(* ===== verification/DnsMessage.v ===== *)
(** * DnsMessage: DNS queries and responses on the wire

    Models [src/src/DnsMessage.hpp] and [src/src/DnsMessage.cpp] (namespace
    [dns_message]). A message is the list of its bytes; an access outside it, or a loop
    out of fuel, is a fault ([None]). Offsets are [size_t] values below the message length
    plus 2^17, so their sums are exact. A null pointer is the empty message. [inet_pton] is
    a parameter of [buildResponse]. *)

From S2P Require Import Prelude.

Definition kTypeA : Z := 1.
Definition kTypeAaaa : Z := 28.
Definition kRcodeNoError : Z := 0.
Definition kRcodeFormErr : Z := 1.
Definition kRcodeServFail : Z := 2.
Definition kRcodeNxDomain : Z := 3.
Definition kRcodeNotImp : Z := 4.
Definition kClassicUdpPayload : Z := 512.

Record Query := mkQuery {
  q_id : Z;
  q_type : Z;
  recursionDesired : bool;
  opcode : Z;
  ednsPayload : Z;
  dnssecOk : bool;
  q_error : Z;
  q_name : bytes;
  question : bytes;
}.
(** [Query{}] *)
Definition emptyQuery : Query := mkQuery 0 0 false 0 0 false 0 [] [].

Definition setError (q : Query) (e : Z) : Query :=
  mkQuery (q_id q) (q_type q) (recursionDesired q) (opcode q) (ednsPayload q) (dnssecOk q) e
    (q_name q) (question q).
Definition setEdns (q : Query) (payload : Z) (d : bool) : Query :=
  mkQuery (q_id q) (q_type q) (recursionDesired q) (opcode q) payload d (q_error q)
    (q_name q) (question q).

Definition kHeaderSize : Z := 12.
Definition kClassInternet : Z := 1.
Definition kTypeOpt : Z := 41.
Definition kMaxNameLength : Z := 253.
Definition kMaxAnswers : Z := 8.
Definition kAdvertisedPayload : Z := 1232.

Definition read16 (data : bytes) (i : Z) : option Z := rd16 data i.
Definition read32 (data : bytes) (i : Z) : option Z := rd32 data i.

Definition write16 (data : bytes) (i value : Z) : option bytes :=
  d ← wr data i (w8 (Z.shiftr value 8)); wr d (i + 1) (w8 value).
Definition write32 (data : bytes) (i value : Z) : option bytes :=
  d ← wr data i (w8 (Z.shiftr value 24)); d ← wr d (i + 1) (w8 (Z.shiftr value 16));
  d ← wr d (i + 2) (w8 (Z.shiftr value 8)); wr d (i + 3) (w8 value).

Definition isNameChar (c : Z) : bool :=
  ((97 <=? c) && (c <=? 122)) || ((48 <=? c) && (c <=? 57)) || (c =? 45) || (c =? 95).

Definition lowerAscii (c : Z) : Z := if (65 <=? c) && (c <=? 90) then c + 32 else c.

(** ** Queries *)

(** The loop of [parseEdns] over the additional records. *)
Fixpoint parseEdns_loop (count : nat) (data : bytes) (offset : Z) (out : Query) : option Query :=
  match count with
  | O => Some out
  | S count =>
      if zlen data <? offset + 11 then Some out else
      b ← rd data offset;
      if negb (b =? 0) then Some out else
      type ← read16 data (offset + 1);
      recordClass ← read16 data (offset + 3);
      ttl ← read32 data (offset + 5);
      rdLength ← read16 data (offset + 9);
      if zlen data <? offset + 11 + rdLength then Some out else
      if type =? kTypeOpt then Some (setEdns out recordClass (negb (Z.land ttl 0x8000 =? 0)))
      else parseEdns_loop count data (offset + (11 + rdLength)) out
  end.

Definition parseEdns (data : bytes) (offset : Z) (out : Query) : option Query :=
  an ← read16 data 6;
  if negb (an =? 0) then Some out else
  ns ← read16 data 8;
  if negb (ns =? 0) then Some out else
  ar ← read16 data 10;
  parseEdns_loop (Z.to_nat ar) data offset out.

(** The characters of one label, lowercased and checked. *)
Definition parseLabel (label : bytes) : option bytes :=
  if forallb (λ c, isNameChar (lowerAscii c)) label then Some (lowerAscii <$> label) else None.

(** The label loop of [parseQuery]: the offset after the root label and the name;
    [Some None] is a [return false]. *)
Fixpoint parseName_loop (fuel : nat) (data : bytes) (offset : Z) (name : bytes)
    : option (option (Z * bytes)) :=
  match fuel with
  | O => None
  | S f =>
      if zlen data <=? offset then Some None else
      labelLength ← rd data offset;
      let offset := offset + 1 in
      if labelLength =? 0 then Some (Some (offset, name)) else
      if negb (Z.land labelLength 0xC0 =? 0) || (63 <? labelLength) ||
         (zlen data <? offset + labelLength)
      then Some None else
      let name := match name with [] => name | _ => name ++ [46] end in
      if kMaxNameLength <? zlen name + labelLength then Some None else
      match parseLabel (slice data offset labelLength) with
      | None => Some None
      | Some label => parseName_loop f data (offset + labelLength) (name ++ label)
      end
  end.

(** The return value and the query left in [out]. *)
Definition parseQuery (data : bytes) : option (bool * Query) :=
  let length := zlen data in
  if length <? kHeaderSize then Some (false, emptyQuery) else
  flags ← read16 data 2;
  if negb (Z.land flags 0x8000 =? 0) then Some (false, emptyQuery) else
  id ← read16 data 0;
  let op := w8 (Z.land (Z.shiftr flags 11) 0x0F) in
  let out := mkQuery id 0 (negb (Z.land flags 0x0100 =? 0)) op 0 false 0 [] [] in
  if negb (op =? 0) then Some (false, setError out kRcodeNotImp) else
  let out := setError out kRcodeFormErr in
  qd ← read16 data 4;
  if negb (qd =? 1) then Some (false, out) else
  let? (offset, name) := parseName_loop (S (Z.to_nat length)) data kHeaderSize []
    else Some (false, out) in
  if bool_decide (name = []) || (length <? offset + 4) then Some (false, out) else
  type ← read16 data offset;
  queryClass ← read16 data (offset + 2);
  let offset := offset + 4 in
  if negb (queryClass =? kClassInternet) then Some (false, setError out kRcodeNotImp) else
  let out := mkQuery id type (recursionDesired out) op 0 false 0 name
               (slice data kHeaderSize (offset - kHeaderSize)) in
  out ← parseEdns data offset out;
  Some (true, out).

(** ** Walking a message *)

(** [skipName]: the offset after the name, or [Some None] for [return false]. *)
Fixpoint skipName_loop (fuel : nat) (data : bytes) (offset : Z) : option (option Z) :=
  match fuel with
  | O => None
  | S f =>
      if zlen data <=? offset then Some None else
      first ← rd data offset;
      if first =? 0 then Some (Some (offset + 1))
      else if Z.land first 0xC0 =? 0xC0 then
        if zlen data <? offset + 2 then Some None else Some (Some (offset + 2))
      else if negb (Z.land first 0xC0 =? 0) then Some None
      else skipName_loop f data (offset + (1 + first))
  end.
Definition skipName (data : bytes) (offset : Z) : option (option Z) :=
  skipName_loop (S (Z.to_nat (zlen data))) data offset.

Record RecordRef := mkRecordRef { r_type : Z; section : Z; ttlOffset : Z }.

Fixpoint walkQuestions (n : nat) (data : bytes) (offset : Z) : option (option Z) :=
  match n with
  | O => Some (Some offset)
  | S n =>
      let? offset := skipName data offset else Some None in
      if zlen data <? offset + 4 then Some None else walkQuestions n data (offset + 4)
  end.

(** One section; [records] is what has been collected so far. *)
Fixpoint walkSection (n : nat) (data : bytes) (sec offset : Z) (records : list RecordRef)
    : option (option (Z * list RecordRef)) :=
  match n with
  | O => Some (Some (offset, records))
  | S n =>
      let? offset := skipName data offset else Some None in
      if zlen data <? offset + 10 then Some None else
      type ← read16 data offset;
      rdLength ← read16 data (offset + 8);
      let ref := mkRecordRef type sec (offset + 4) in
      let offset := offset + 10 in
      if zlen data <? offset + rdLength then Some None
      else walkSection n data sec (offset + rdLength) (records ++ [ref])
  end.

[YOUR TASK] Within this data, count the lines that include the string "negb" and write the number with nothing else.

[PROBLEM SOLUTION] 11